◆ Saved entries:
(** * Cursor history add-on: a shallow embedding of [cursortracker.py]

    The add-on keeps, for every scene of the host application, a bounded
    list of recorded 3D-cursor positions.  The host objects the Python code
    talks to ([bpy.context], [bpy.types.Scene], the scenes and their
    cursors, the list of update handlers) are gathered in one record,
    [Bpy]; every Python function becomes a computation in a small
    state-and-fault monad over that record.

    What is left out: the panel and list drawing code (pure rendering) and
    the [self.report] status messages, which do not touch the data.  The
    clock read by [datetime.now()] is an explicit argument [now]. *)

From Stdlib Require Import ZArith QArith Lia.
From stdpp Require Import base gmap strings list pretty.

Local Open Scope Z_scope.

(** ** Data model *)

(** A [mathutils.Vector] / [FloatVectorProperty(size=3)].  Coordinates are
    exact rationals here; the host stores them as floats. *)
Record Vec : Type := mkVec { vx : Q; vy : Q; vz : Q }.

Definition vec_of_Z (x y z : Z) : Vec := mkVec (inject_Z x) (inject_Z y) (inject_Z z).

(** [class CursorHistoryEntry(PropertyGroup)] *)
Record CursorHistoryEntry : Type := mkEntry {
  location : Vec;
  timestamp : string
}.

(** [class CursorHistoryProperties(PropertyGroup)].  [active_index] is an
    [IntProperty]; the code only ever stores values between -1 and 99 in
    it, far from the bounds of the host's machine integer. *)
Record CursorHistoryProperties : Type := mkProps {
  history_list : list CursorHistoryEntry;
  active_index : Z;
  is_recording : bool;
  last_cursor_pos : Vec
}.

(** The property defaults: [IntProperty(default=0)],
    [BoolProperty(default=False)], an empty collection, a zero vector. *)
Definition default_props : CursorHistoryProperties :=
  mkProps [] 0 false (vec_of_Z 0 0 0).

(** What the add-on sees of a scene: [scene.cursor.location] and
    [scene.cursor_history_props]. *)
Record Scene : Type := mkScene {
  cursor_location : Vec;
  cursor_history_props : CursorHistoryProperties
}.

Definition default_scene : Scene := mkScene (vec_of_Z 0 0 0) default_props.

#[global] Instance Scene_inhabited : Inhabited Scene := populate default_scene.
(** * Speech Analysis Assistant: schemas, capture state machines, report text
      and WAV encoding

    A shallow embedding of the TypeScript sources:
    - [src/ai/flows/schemas.ts], [src/ai/flows/analyze.ts] and
      [src/ai/flows/analyze-speech.ts] (the two analysis contracts),
    - [src/app/page.tsx] (component [Home]) and
      [src/components/speech-analysis-client.tsx] (component
      [SpeechAnalysisClient]), the two capture-and-analyze front ends,
    - [src/lib/pdf.ts] ([generatePdfReport], [encodeWAV]) and the
      [TranscriptionDisplay] component.

    JavaScript strings are Rocq strings (one character per code unit below
    256), JSON numbers are rationals, React state is a record and every
    handler is a function from the state (and the outcome of the browser or
    network operation it awaits) to the new state and the effects it
    performed. *)

From Stdlib Require Import ZArith QArith Qround List String Ascii Bool Lia.
Import ListNotations.
Local Open Scope string_scope.
Set Warnings "-register-all".
Local Open Scope Z_scope.

(* ================================================================== *)
(** ** JavaScript values *)
(* ================================================================== *)

Module Js.

(** A JSON value as produced by [JSON.parse]: the model output before any
    schema has looked at it.  An object keeps one binding per key, in source
    order. *)
Inductive json : Type :=
| JNull
| JBool (b : bool)
| JNum (q : Q)
| JStr (s : string)
| JArr (items : list json)
| JObj (fields : list (string * json)).
Lemma C5_copy_or_transparent_witness :
  exists out,
    createRippleEffect Host.sin Host.cos (Host.canvas (whites 100)) 10 10 3
      0.02 "gothic" = Normal out
    /\ forall x y, 0 <= x < 10 -> 0 <= y < 10 ->
       (pixelAt (ImageData.data out) 10 x y = pixelAt (whites 100) 10 x y
        \/ pixelAt (ImageData.data out) 10 x y = transparent)
       /\ (load (ImageData.data out) ((y * 10 + x) * 4 + 3)
             = load (whites 100) ((y * 10 + x) * 4 + 3)
           \/ load (ImageData.data out) ((y * 10 + x) * 4 + 3) = Some 0).
Proof.
  apply (C5_copy_or_transparent Host.sin Host.cos (Host.canvas (whites 100))
           10 10 3 0.02 "gothic" (whites 100));
    [lia | lia | split; reflexivity].
Defined.

(** C6, as the code has it.  The filter checks none of its arguments.  The
    only errors are the canvas's: what [getImageData] throws, and the
    [IndexSizeError] of [createImageData] for a zero width or height.  For
    every other width and height the filter returns an image, of the
    magnitude of the width and height, whatever the intensity, the
    frequency and the pattern string are. *)
Theorem C6_only_canvas_errors (Math_sin Math_cos : float -> float)
    (ctx : CanvasRenderingContext2D) (width height intensity : Z)
    (frequency : float) (pattern : string) :
  match getImageData ctx 0 0 width height with
  | Throw exn =>
      createRippleEffect Math_sin Math_cos ctx width height intensity
        frequency pattern = Throw exn
  | Normal _ =>
      if (width =? 0) || (height =? 0) then
        createRippleEffect Math_sin Math_cos ctx width height intensity
          frequency pattern = Throw "IndexSizeError"
      else
        exists out,
          createRippleEffect Math_sin Math_cos ctx width height intensity
            frequency pattern = Normal out
          /\ ImageData.width out = Z.abs width
          /\ ImageData.height out = Z.abs height
  end.
Proof.
  unfold createRippleEffect.
  destruct (getImageData ctx 0 0 width height) as [imageData | exn]; [| done].
  simpl. unfold createImageData.
  destruct ((width =? 0) || (height =? 0)); [done |].
  simpl. eexists. split; [done |]. done.
Qed.

(** C6 fails as stated: with frequency 0, with intensity 0, with a pattern
    string outside the four tags, and with a negative width, the filter
    returns an image and throws nothing.  The image has one pixel, so
    [Math.sin] and [Math.cos] are called at 0 only, where ECMAScript fixes
    their values. *)
Lemma C6_counterexample :
  Host.run (Host.canvas white) 1 1 1 0 "gothic"
    = Normal (ImageData.Build 1 1 [0; 0; 0; 0])
  /\ Host.run (Host.canvas white) 1 1 0 0.02 "gothic"
    = Normal (ImageData.Build 1 1 white)
  /\ Host.run (Host.canvas white) 1 1 1 0.02 "plaid"
    = Normal (ImageData.Build 1 1 [0; 0; 0; 0])
  /\ Host.run (Host.canvas white) (-1) 1 1 0.02 "gothic"
    = Normal (ImageData.Build 1 1 [0; 0; 0; 0])
  /\ Host.run (Host.canvas white) 1 1 1 0 "gothic" <> Throw "InvalidParameters".
Proof. repeat split; try (vm_compute; reflexivity). vm_compute. discriminate. Qed.

(** C7.  For a pattern string that is none of the four tags the wave value
    is [sin(x f) + cos(y f)], and that is the value the ripple offset of a
    pixel is computed from. *)
Theorem C7_fallback_wave (Math_sin Math_cos : float -> float)
    (pattern : string) (intensity width height x y : Z) (frequency : float) :
  pattern <> "gothic" -> pattern <> "organic" ->
  pattern <> "flame" -> pattern <> "thorns" ->
  waveValue Math_sin Math_cos pattern x y frequency
    = (Math_sin (number x * frequency) + Math_cos (number y * frequency))%float
  /\ rippleOffset Math_sin Math_cos pattern intensity frequency width height x y
    = ((Math_sin (number x * frequency) + Math_cos (number y * frequency))
       * number (intensity - minDistFromEdge width height x y) * 0.3)%float.
Proof.
  intros Hg Ho Hf Ht.
  assert (E : waveValue Math_sin Math_cos pattern x y frequency
    = (Math_sin (number x * frequency) + Math_cos (number y * frequency))%float).
  { unfold waveValue.
    apply String.eqb_neq in Hg, Ho, Hf, Ht. by rewrite Hg, Ho, Hf, Ht. }
  split; [done |]. unfold rippleOffset. by rewrite E.
Qed.

Lemma C7_fallback_wave_witness :
  waveValue Host.sin Host.cos "plaid" 2 3 0.02
    = (Host.sin (number 2 * 0.02) + Host.cos (number 3 * 0.02))%float
  /\ rippleOffset Host.sin Host.cos "plaid" 3 0.02 10 10 2 3
    = ((Host.sin (number 2 * 0.02) + Host.cos (number 3 * 0.02))
       * number (3 - minDistFromEdge 10 10 2 3) * 0.3)%float.
Proof. apply (C7_fallback_wave Host.sin Host.cos "plaid" 3 10 10 2 3 0.02); discriminate. Defined.

(** C8.  On a canvas of positive width and height the filter returns a
    freshly allocated buffer of that width and height, every cell of which
    is initialized.  The buffer is the one [createImageData] allocates,
    [width * height * 4] bytes all 0, passed through the clearing loop and
    then written by the pixel loops, which only read the source array; so
    its width, height and length are those of the input, and every byte of
    it is defined: the source byte at the same index where the pixel is
    kept, and the 0 of the allocation where it is not.  This holds for
    every intensity and frequency, the valid ones included. *)
Theorem C8_fresh_buffer (Math_sin Math_cos : float -> float)
    (ctx : CanvasRenderingContext2D) (width height intensity : Z)
    (frequency : float) (pattern : string) (src : list Z) :
  0 < width -> 0 < height -> holds ctx width height src ->
  exists fresh out,
    createImageData width height = Normal fresh
    /\ ImageData.data fresh = replicate (Z.to_nat (width * height * 4)) 0
    /\ createRippleEffect Math_sin Math_cos ctx width height intensity
         frequency pattern = Normal out
    /\ ImageData.width out = width
    /\ ImageData.height out = height
    /\ Z.of_nat (length (ImageData.data out)) = width * height * 4
    /\ ImageData.data out
       = rippleLoops Math_sin Math_cos pattern intensity frequency width
           height src (clearAlpha (ImageData.data fresh))
    /\ forall j, 0 <= j < width * height * 4 ->
         exists x y v,
           0 <= x < width /\ 0 <= y < height
           /\ (y * width + x) * 4 <= j < (y * width + x) * 4 + 4
           /\ load (ImageData.data out) j = Some v
           /\ Some v
              = if shouldInclude Math_sin Math_cos pattern intensity
                     frequency width height x y
                then load src j else Some 0.
Proof.
  intros Hw Hh Hc.
  pose proof (createRippleEffect_returns Math_sin Math_cos ctx width height
                intensity frequency pattern src Hw Hh Hc) as Hret.
  exists (ImageData.Build width height
            (replicate (Z.to_nat (width * height * 4)) 0)).
  eexists.
  split.
  { unfold createImageData.
    destruct (width =? 0) eqn:Ew; [lia |].
    destruct (height =? 0) eqn:Eh; [lia |].
    simpl. by rewrite !Z.abs_eq by lia. }
  split; [reflexivity |].
  split; [exact Hret |].
  destruct (createRippleEffect_length Math_sin Math_cos ctx width height
              intensity frequency pattern src Hw Hh Hc _ Hret)
    as (Hwd & Hht & Hlen).
  split; [exact Hwd |]. split; [exact Hht |]. split; [exact Hlen |].
  simpl. split; [by rewrite clearAlpha_replicate |].
  intros j Hj.
  destruct (offset_surj width height j Hw Hj) as (x & y & Hx & Hy & Hcov).
  destruct Hc as [_ Hsrc].
  assert (Hnew : length (replicate (Z.to_nat (width * height * 4)) 0)
                 = length src) by (rewrite length_replicate; lia).
  pose proof (rippleLoops_pixel Math_sin Math_cos pattern intensity
                frequency width height src Hsrc _ x y j Hnew Hx Hy Hcov)
    as Hpix.
  rewrite load_replicate in Hpix by lia.
  destruct (load_Some src j ltac:(lia)) as [u Hu].
  exists x, y.
  destruct (shouldInclude Math_sin Math_cos pattern intensity frequency
              width height x y).
  - exists u. rewrite Hpix, Hu. done.
  - exists 0. rewrite Hpix. done.
Qed.

(** On the white image the corner byte 0 is the 0 of the allocation, not
    the 255 of the source. *)
Lemma C8_fresh_buffer_witness :
  exists fresh out,
    createImageData 10 10 = Normal fresh
    /\ ImageData.data fresh = replicate (Z.to_nat (10 * 10 * 4)) 0
    /\ createRippleEffect Host.sin Host.cos (Host.canvas (whites 100)) 10 10
         3 0.02 "gothic" = Normal out
    /\ ImageData.width out = 10
    /\ ImageData.height out = 10
    /\ Z.of_nat (length (ImageData.data out)) = 10 * 10 * 4
    /\ ImageData.data out
       = rippleLoops Host.sin Host.cos "gothic" 3 0.02 10 10 (whites 100)
           (clearAlpha (ImageData.data fresh))
    /\ forall j, 0 <= j < 10 * 10 * 4 ->
         exists x y v,
           0 <= x < 10 /\ 0 <= y < 10
           /\ (y * 10 + x) * 4 <= j < (y * 10 + x) * 4 + 4
           /\ load (ImageData.data out) j = Some v
           /\ Some v
              = if shouldInclude Host.sin Host.cos "gothic" 3 0.02 10 10 x y
                then load (whites 100) j else Some 0.
Proof.
  apply (C8_fresh_buffer Host.sin Host.cos (Host.canvas (whites 100))
           10 10 3 0.02 "gothic" (whites 100));
    [lia | lia | split; reflexivity].
Defined.

(** C9.  Two runs on canvases of the same size with the same parameters
    keep and discard the same coordinates: at each pixel one decision,
    [shouldInclude], which takes no pixel data, settles both outputs. *)
Theorem C9_decision_ignores_pixels (Math_sin Math_cos : float -> float)
    (ctx1 ctx2 : CanvasRenderingContext2D) (width height intensity : Z)
    (frequency : float) (pattern : string) (src1 src2 : list Z) :
  0 < width -> 0 < height ->
  holds ctx1 width height src1 -> holds ctx2 width height src2 ->
  exists out1 out2,
    createRippleEffect Math_sin Math_cos ctx1 width height intensity
      frequency pattern = Normal out1
    /\ createRippleEffect Math_sin Math_cos ctx2 width height intensity
         frequency pattern = Normal out2
    /\ forall x y, 0 <= x < width -> 0 <= y < height ->
       let kept := shouldInclude Math_sin Math_cos pattern intensity
                     frequency width height x y in
       pixelAt (ImageData.data out1) width x y
         = (if kept then pixelAt src1 width x y else transparent)
       /\ pixelAt (ImageData.data out2) width x y
         = (if kept then pixelAt src2 width x y else transparent).
Proof.
  intros Hw Hh Hc1 Hc2.
  do 2 eexists.
  split; [by apply createRippleEffect_returns |].
  split; [by apply createRippleEffect_returns |].
  intros x y Hx Hy kept. split.
  - apply (createRippleEffect_pixel Math_sin Math_cos ctx1 width height
             intensity frequency pattern src1 Hw Hh Hc1); [| done | done].
    by apply createRippleEffect_returns.
  - apply (createRippleEffect_pixel Math_sin Math_cos ctx2 width height
             intensity frequency pattern src2 Hw Hh Hc2); [| done | done].
    by apply createRippleEffect_returns.
Qed.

◆ Problem to solve: Bring together all lines in the records where the word "zero" is found.

◆ Finished exercise:
    [BoolProperty(default=False)], an empty collection, a zero vector. *)
    [IndexSizeError] of [createImageData] for a zero width or height.  For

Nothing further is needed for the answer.